Sustainable Plastics Developed By Using Sea-Weed Eating Microbes

Sustainable Plastics Developed By Using Sea-Weed Eating Microbes

Technology

Sustainable Plastics Developed By Using Sea-Weed Eating MicrobesBiodegradable plastics are being developed by researchers obtained from microorganisms that nourish on sea-weed. And more importantly, it generates zero toxic waste as well as can be reprocessed into organic waste. As per the UN, plastic reports for up to 90% of all the contaminants in our oceans, still there are few equivalents, environmentally friendly substitutes to the substance.

Alexander Golberg of the Tel Aviv University, Israel, said, “Plastics take so many years to decompose. Thus, packaging, bags, and bottles generate plastic ‘continents’ within the oceans, cause a threat to animals, and contaminate the environment. Also, plastic is created from petroleum products that have an industrial method that discharges chemical pollutants as a byproduct.”

He further said, “Our new method generates ‘plastic’ from the marine microorganisms that entirely reprocess into organic waste.” The scientists cultured microorganisms that nourish themselves on seaweed to create a bioplastic polymer known as PHA (polyhydroxyalkanoate).

Golberg said, “Our raw substance was multicellular seaweed, farmed in the sea, which was consumed by single-celled microorganisms that also breed in extremely salty water and generate a polymer which can be utilized to make bioplastic.”

He continued, “There are already units that generate this sort of bioplastic in marketable amounts, but they utilize plants that need fresh water and agricultural land.

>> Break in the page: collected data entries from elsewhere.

(* ===== verification/Text.v ===== *)
(** * Text utilities

    The string routines the parsers use: character classes, decimal conversion as
    [std::to_string], [std::stoul] and [std::stoll] perform it, and the [split] helper of
    [src/scheduler/scheduler.cpp].  Strings are handled as their list of characters. *)

From S2P Require Import Prelude.
From Stdlib Require Import Ascii.

Definition chars : Type := list ascii.
Definition chars_of (s : string) : chars := String.list_ascii_of_string s.
Definition of_chars (l : chars) : string := String.string_of_list_ascii l.

(** ** Character classes (the "C" locale) *)

Definition code_of (c : ascii) : Z := Z.of_N (N_of_ascii c).
Definition in_range (lo hi : Z) (c : ascii) : bool := (lo <=? code_of c) && (code_of c <=? hi).
Definition is_digit (c : ascii) : bool := in_range 48 57 c.
Definition is_upper (c : ascii) : bool := in_range 65 90 c.
Definition is_lower (c : ascii) : bool := in_range 97 122 c.
Definition is_alpha (c : ascii) : bool := is_upper c || is_lower c.
Definition is_alnum (c : ascii) : bool := is_alpha c || is_digit c.
Definition is_space (c : ascii) : bool := (code_of c =? 32) || in_range 9 13 c.
Definition is_xdigit (c : ascii) : bool :=
  is_digit c || in_range 65 70 c || in_range 97 102 c.
Definition one_of (l : list ascii) (c : ascii) : bool := existsb (Ascii.eqb c) l.

(** ** Hexadecimal digits and the FNV-1a hash *)

Definition hex_char (z : Z) : ascii :=
  default "0"%char ((chars_of "0123456789abcdef") !! Z.to_nat z).
(** [std::hex] of an unsigned value: a 64-bit one has at most sixteen digits. *)
Fixpoint hex_digits (fuel : nat) (z : Z) (acc : chars) : chars :=
  match fuel with
  | O => acc
  | S fuel =>
      let acc := hex_char (z mod 16) :: acc in
      if z / 16 =? 0 then acc else hex_digits fuel (z / 16) acc
  end.
Definition fnv_step (hash : Z) (byte : ascii) : Z :=
  u64 (Z.lxor hash (Z.of_N (N_of_ascii byte)) * 1099511628211).
Definition fnv_hash (text : string) : Z := foldl fnv_step 1469598103934665603 (chars_of text).

(** ** Decimal conversion *)

Definition digit_char (d : Z) : ascii := ascii_of_N (Z.to_N (48 + d)).
Definition digit_val (c : ascii) : Z := code_of c - 48.

(** Value of a run of digits, most significant first. *)
Definition digits_val (l : chars) : Z := foldl (fun acc c => 10 * acc + digit_val c) 0 l.

(** [std::to_string] of a non-negative number below [10 ^ fuel]. *)
Fixpoint to_dec_aux (fuel : nat) (n : Z) (acc : chars) : chars :=
  match fuel with
  | O => acc
  | S fuel =>
      if n <? 10 then digit_char n :: acc
      else to_dec_aux fuel (n / 10) (digit_char (n mod 10) :: acc)
  end.
Definition to_dec (n : Z) : chars := to_dec_aux 20 n [].
Definition to_string (n : Z) : string := of_chars (to_dec n).

(** Longest prefix of characters satisfying [p], and the rest. *)
Fixpoint span (p : ascii -> bool) (l : chars) : chars * chars :=
  match l with
  | [] => ([], [])
  | c :: l' => if p c then let '(a, b) := span p l' in (c :: a, b) else ([], l)
  end.

(** The scanning part of [strtoul]/[strtoll]: white space, an optional sign, digits.  The
    result is the sign, the digits and the number of characters consumed. *)
Definition scan_int (l : chars) : option (bool * chars * nat) :=
  let '(ws, l1) := span is_space l in
  let '(neg, sgn, l2) :=
    match l1 with
    | c :: l' => if Ascii.eqb c "-"%char then (true, 1%nat, l')
                 else if Ascii.eqb c "+"%char then (false, 1%nat, l') else (false, 0%nat, l1)
    | [] => (false, 0%nat, l1)
    end in
  let '(ds, _) := span is_digit l2 in
  match ds with
  | [] => None
  | _ => Some (neg, ds, length ws + sgn + length ds)%nat
  end.

(** [std::stoul(text, &end)]: [None] is [std::invalid_argument] or [std::out_of_range]; a
    minus sign negates modulo 2^64, as [strtoul] does. *)
Definition stoul (l : chars) : option (Z * nat) :=
  '(neg, ds, stop) ← scan_int l;
  let v := digits_val ds in
  if u64_max <? v then None else Some (if (neg : bool) then u64 (- v) else v, stop).

(** [std::stoll(text, &end)] *)
Definition stoll (l : chars) : option (Z * nat) :=
  '(neg, ds, stop) ← scan_int l;
  let v := if (neg : bool) then - digits_val ds else digits_val ds in
  if (v <? - i64_max - 1) || (i64_max <? v) then None else Some (v, stop).

(** ** Splitting at a delimiter

    [std::vector<std::string> split(const std::string &value, char delimiter)] *)
Fixpoint split_chars (d : ascii) (l : chars) : list chars :=
  match l with
  | [] => [[]]
  | c :: l =>
      if Ascii.eqb c d then [] :: split_chars d l
      else match split_chars d l with
           | piece :: rest => (c :: piece) :: rest
           | [] => [[c]]
           end
  end.
Definition split (value : string) (delimiter : ascii) : list string :=
  map of_chars (split_chars delimiter (chars_of value)).

(** ** Lemmas *)

Lemma chars_of_of_chars l : chars_of (of_chars l) = l.
Proof. apply String.list_ascii_of_string_of_list_ascii. Qed.
Lemma of_chars_chars_of s : of_chars (chars_of s) = s.
Proof. apply String.string_of_list_ascii_of_string. Qed.
Lemma length_chars_of s : length (chars_of s) = String.length s.
Proof. unfold chars_of. induction s as [|c s IH]; simpl; [done|]. f_equal. exact IH. Qed.
Lemma chars_of_app s t : chars_of (String.append s t) = chars_of s ++ chars_of t.
Proof. unfold chars_of. induction s as [|c s IH]; [done|]. cbn. by rewrite <- IH. Qed.
Lemma chars_of_inj s t : chars_of s = chars_of t -> s = t.
Proof. intros H. by rewrite <- (of_chars_chars_of s), H, of_chars_chars_of. Qed.

Lemma code_of_digit_char d : 0 <= d <= 9 -> code_of (digit_char d) = 48 + d.
Proof.
  intros H. unfold code_of, digit_char. rewrite N_ascii_embedding by lia. lia.
Qed.
Lemma digit_val_digit_char d : 0 <= d <= 9 -> digit_val (digit_char d) = d.
Proof. intros H. unfold digit_val. rewrite code_of_digit_char by done. lia. Qed.
Lemma is_digit_digit_char d : 0 <= d <= 9 -> is_digit (digit_char d) = true.
Proof. intros H. unfold is_digit, in_range. rewrite code_of_digit_char by done. lia. Qed.

Lemma code_of_range c : 0 <= code_of c <= 255.
Proof.
  unfold code_of. pose proof (N_ascii_bounded c). lia.
Qed.

Lemma digits_val_app l m :
  digits_val (l ++ m) = digits_val l * 10 ^ Z.of_nat (length m) + digits_val m.
Proof.
  unfold digits_val. rewrite foldl_app.
  generalize (foldl (fun acc c => 10 * acc + digit_val c) 0 l) as a. intros a.
  assert (H : forall a b, foldl (fun acc c => 10 * acc + digit_val c) (a + b) m
    = a * 10 ^ Z.of_nat (length m) + foldl (fun acc c => 10 * acc + digit_val c) b m).
  { clear a l. induction m as [|c m IH]; intros a b; cbn [foldl length]; [lia|].
    replace (10 * (a + b) + digit_val c) with (10 * a + (10 * b + digit_val c)) by lia.
    rewrite IH, Nat2Z.inj_succ, Z.pow_succ_r by lia. lia. }
  rewrite <- (Z.add_0_r a) at 1. by rewrite H.
Qed.

Lemma to_dec_aux_app fuel : forall n acc, to_dec_aux fuel n acc = to_dec_aux fuel n [] ++ acc.
Proof.
  induction fuel as [|fuel IH]; intros n acc; simpl; [done|].
  destruct (n <? 10); [done|]. rewrite IH, (IH (n / 10) [_]), <- app_assoc. done.
Qed.

Lemma to_dec_aux_val fuel : forall n,
  0 <= n < 10 ^ Z.of_nat fuel -> digits_val (to_dec_aux fuel n []) = n.
Proof.
  induction fuel as [|fuel IH]; intros n Hn; simpl; [simpl in Hn; change (digits_val []) with 0; lia|].
  destruct (Z.ltb_spec n 10).
  - unfold digits_val. simpl. rewrite digit_val_digit_char by lia. lia.
  - rewrite Nat2Z.inj_succ, Z.pow_succ_r in Hn by lia.
    rewrite to_dec_aux_app, digits_val_app, IH.
    + unfold digits_val. simpl. rewrite digit_val_digit_char by (pose proof (Z.mod_pos_bound n 10); lia).
      pose proof (Z.div_mod n 10). lia.
    + split; [apply Z.div_pos; lia | apply Z.div_lt_upper_bound; lia].
Qed.

Lemma to_dec_aux_digits fuel : forall n,
  0 <= n -> Forall (fun c => is_digit c = true) (to_dec_aux fuel n []).
Proof.
  induction fuel as [|fuel IH]; intros n Hn; simpl; [constructor|].
  destruct (Z.ltb_spec n 10).
  - constructor; [|constructor]. apply is_digit_digit_char. lia.
  - rewrite to_dec_aux_app. apply Forall_app. split.
    + apply IH, Z.div_pos; lia.
    + constructor; [|constructor]. apply is_digit_digit_char.
      pose proof (Z.mod_pos_bound n 10). lia.
Qed.

Lemma to_dec_val n : 0 <= n <= u64_max -> digits_val (to_dec n) = n.
Proof. intros H. apply to_dec_aux_val. unfold u64_max in H. simpl. lia. Qed.
Lemma to_dec_digits n : 0 <= n -> Forall (fun c => is_digit c = true) (to_dec n).
Proof. apply to_dec_aux_digits. Qed.
(** What precedes the first colon after digits. *)
Lemma digits_then_colon a b x y : Forall (fun c => is_digit c = true) a -> Forall (fun c => is_digit c = true) b ->
  a ++ ":"%char :: x = b ++ ":"%char :: y -> a = b /\ x = y.
Proof.
  intros Ha. revert b. induction Ha as [|c a Hc Ha IH]; intros b Hb He; destruct Hb as [|d b Hd Hb]; simpl in He.
  - by injection He as ->.
  - injection He as <- _. discriminate Hd.
  - injection He as -> _. discriminate Hc.
  - injection He as -> He. by destruct (IH b Hb He) as [-> ->].
Qed.
Lemma to_dec_aux_nonempty fuel n : to_dec_aux (S fuel) n [] <> [].
Proof.
  simpl. destruct (n <? 10); [done|]. rewrite to_dec_aux_app. by intros [? ?]%app_eq_nil.
Qed.
Lemma to_dec_nonempty n : to_dec n <> [].
Proof. apply to_dec_aux_nonempty. Qed.

Lemma span_all p l : Forall (fun c => p c = true) l -> span p l = (l, []).
Proof. induction 1 as [|c l Hc Hl IH]; simpl; [done|]. by rewrite Hc, IH. Qed.

Lemma is_digit_not_space c : is_digit c = true -> is_space c = false.
Proof. unfold is_digit, is_space, in_range. lia. Qed.

Lemma is_digit_not_char c d : is_digit c = true -> is_digit d = false -> Ascii.eqb c d = false.
Proof. intros Hc Hd. apply Ascii.eqb_neq. intros ->. congruence. Qed.

Lemma scan_int_digits l :
  l <> [] -> Forall (fun c => is_digit c = true) l -> scan_int l = Some (false, l, length l).
Proof.
  intros Hne Hl. unfold scan_int. destruct l as [|c l]; [done|]. inversion Hl as [|? ? Hc Hl']; subst.
  simpl. rewrite (is_digit_not_space _ Hc).
  rewrite (is_digit_not_char c "-"%char), (is_digit_not_char c "+"%char) by done.
  change (span is_digit (c :: l)) with (if is_digit c then let '(a, b) := span is_digit l in (c :: a, b) else ([], c :: l)).
  rewrite Hc, (span_all _ l) by done. done.
Qed.

Lemma stoul_to_dec n : 0 <= n <= u64_max -> stoul (to_dec n) = Some (n, length (to_dec n)).
Proof.
  intros Hn. unfold stoul. rewrite scan_int_digits by (apply to_dec_nonempty || apply to_dec_digits; lia).
  simpl. rewrite to_dec_val by done. destruct (Z.ltb_spec u64_max n); [lia|done].
Qed.

Lemma split_chars_cons d l : exists piece rest, split_chars d l = piece :: rest.
Proof.
  induction l as [|c l (p & r & IH)]; simpl; [eauto|]. rewrite IH.
  destruct (Ascii.eqb c d); eauto.
Qed.

(** No piece contains the delimiter, and joining the pieces gives the text back. *)
Fixpoint join_chars (d : ascii) (l : list chars) : chars :=
  match l with
  | [] => []
  | [piece] => piece
  | piece :: rest => piece ++ d :: join_chars d rest
  end.

Lemma split_chars_join d l : join_chars d (split_chars d l) = l.
Proof.
  induction l as [|c l IH]; simpl; [done|].
  destruct (split_chars_cons d l) as (p & r & E). rewrite E in *.
  destruct (Ascii.eqb_spec c d) as [->|]; simpl.
  - f_equal. exact IH.
  - destruct r; simpl in *; f_equal; exact IH.
Qed.

Lemma split_chars_no_delim d l : Forall (fun piece => d ∉ piece) (split_chars d l).
Proof.
  induction l as [|c l IH]; simpl; [constructor; [set_solver|constructor]|].
  destruct (split_chars_cons d l) as (p & r & E). rewrite E in *. inversion IH; subst.
  destruct (Ascii.eqb_spec c d) as [->|]; constructor; [set_solver|by constructor| |done].
  intros [->|?]%elem_of_cons; done.
Qed.

Lemma digit_val_nonneg c : is_digit c = true -> 0 <= digit_val c.
Proof. unfold is_digit, in_range, digit_val. lia. Qed.

Lemma digits_val_nonneg l : Forall (fun c => is_digit c = true) l -> 0 <= digits_val l.
Proof.
  unfold digits_val. intros H. assert (Hg : forall a, 0 <= a ->
    0 <= foldl (fun acc c => 10 * acc + digit_val c) a l); [|by apply Hg].
  induction H as [|c l Hc Hl IH]; intros a Ha; cbn [foldl]; [done|].
  apply IH. apply digit_val_nonneg in Hc. lia.
Qed.

Lemma span_prefix p l a b : span p l = (a, b) -> Forall (fun c => p c = true) a /\ l = a ++ b.
Proof.
  revert a b. induction l as [|c l IH]; intros a b H; simpl in H.
  - simplify_eq. split; [constructor|done].
  - destruct (p c) eqn:Hc; [|simplify_eq; split; [constructor|done]].
    destruct (span p l) as [a' b'] eqn:E. simplify_eq.
    destruct (IH a' b eq_refl) as [? ->]. split; [by constructor|done].
Qed.

Lemma scan_int_all_digits l neg ds stop :
  scan_int l = Some (neg, ds, stop) -> Forall (fun c => is_digit c = true) ds.
Proof.
  unfold scan_int. destruct (span is_space l) as [ws l1].
  destruct (match l1 with [] => _ | _ :: _ => _ end) as [[ng sg] l2].
  destruct (span is_digit l2) as [d rest] eqn:E. apply span_prefix in E as [Hd _].
  destruct d; [done|]. by intros [= _ <- _].
Qed.

Lemma hex_char_alnum z : 0 <= z < 16 -> is_alnum (hex_char z) = true.
Proof.
  intros Hz. assert (Hin : In z (map Z.of_nat (seq 0 16))).
  { apply in_map_iff. exists (Z.to_nat z). split; [lia|]. apply in_seq. lia. }
  assert (Hall : forallb (fun z => is_alnum (hex_char z)) (map Z.of_nat (seq 0 16)) = true) by done.
  rewrite forallb_forall in Hall. by apply Hall.
Qed.
Lemma hex_digits_alnum fuel : forall z acc, forallb is_alnum acc = true -> forallb is_alnum (hex_digits fuel z acc) = true.
Proof.
  induction fuel as [|fuel IH]; intros z acc Hacc; simpl; [done|].
  assert (Hcons : forallb is_alnum (hex_char (z mod 16) :: acc) = true).
  { simpl. rewrite Hacc, hex_char_alnum; [done|]. by apply Z.mod_pos_bound. }
  case_match; [done|by apply IH].
Qed.
Lemma hex_digits_length fuel : forall z acc, (length (hex_digits fuel z acc) <= fuel + length acc)%nat.
Proof.
  induction fuel as [|fuel IH]; intros z acc; simpl; [lia|]. case_match; simpl; [lia|].
  specialize (IH (z / 16) (hex_char (z mod 16) :: acc)). simpl in IH. lia.
Qed.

The technique we suggest will allow nations with a dearth of fresh water, like China, India, and Israel, to move to biodegradable plastics from petroleum-derived plastics.” Scientists could transform the efforts of the world to clean the oceans, without impacting arable terrain and without utilizing fresh water.

Likewise, recently a team of UC San Diego biologists was bestowed with a $2 Million grant by the US Department of Energy to study plastic polymers derived from algae that decompose easier than usual plastics. The reward is a segment of an $80 Million grant scheme from the DOE Bioenergy Technologies Office to sponsor a sum of 3 dozen bioenergy R&D projects.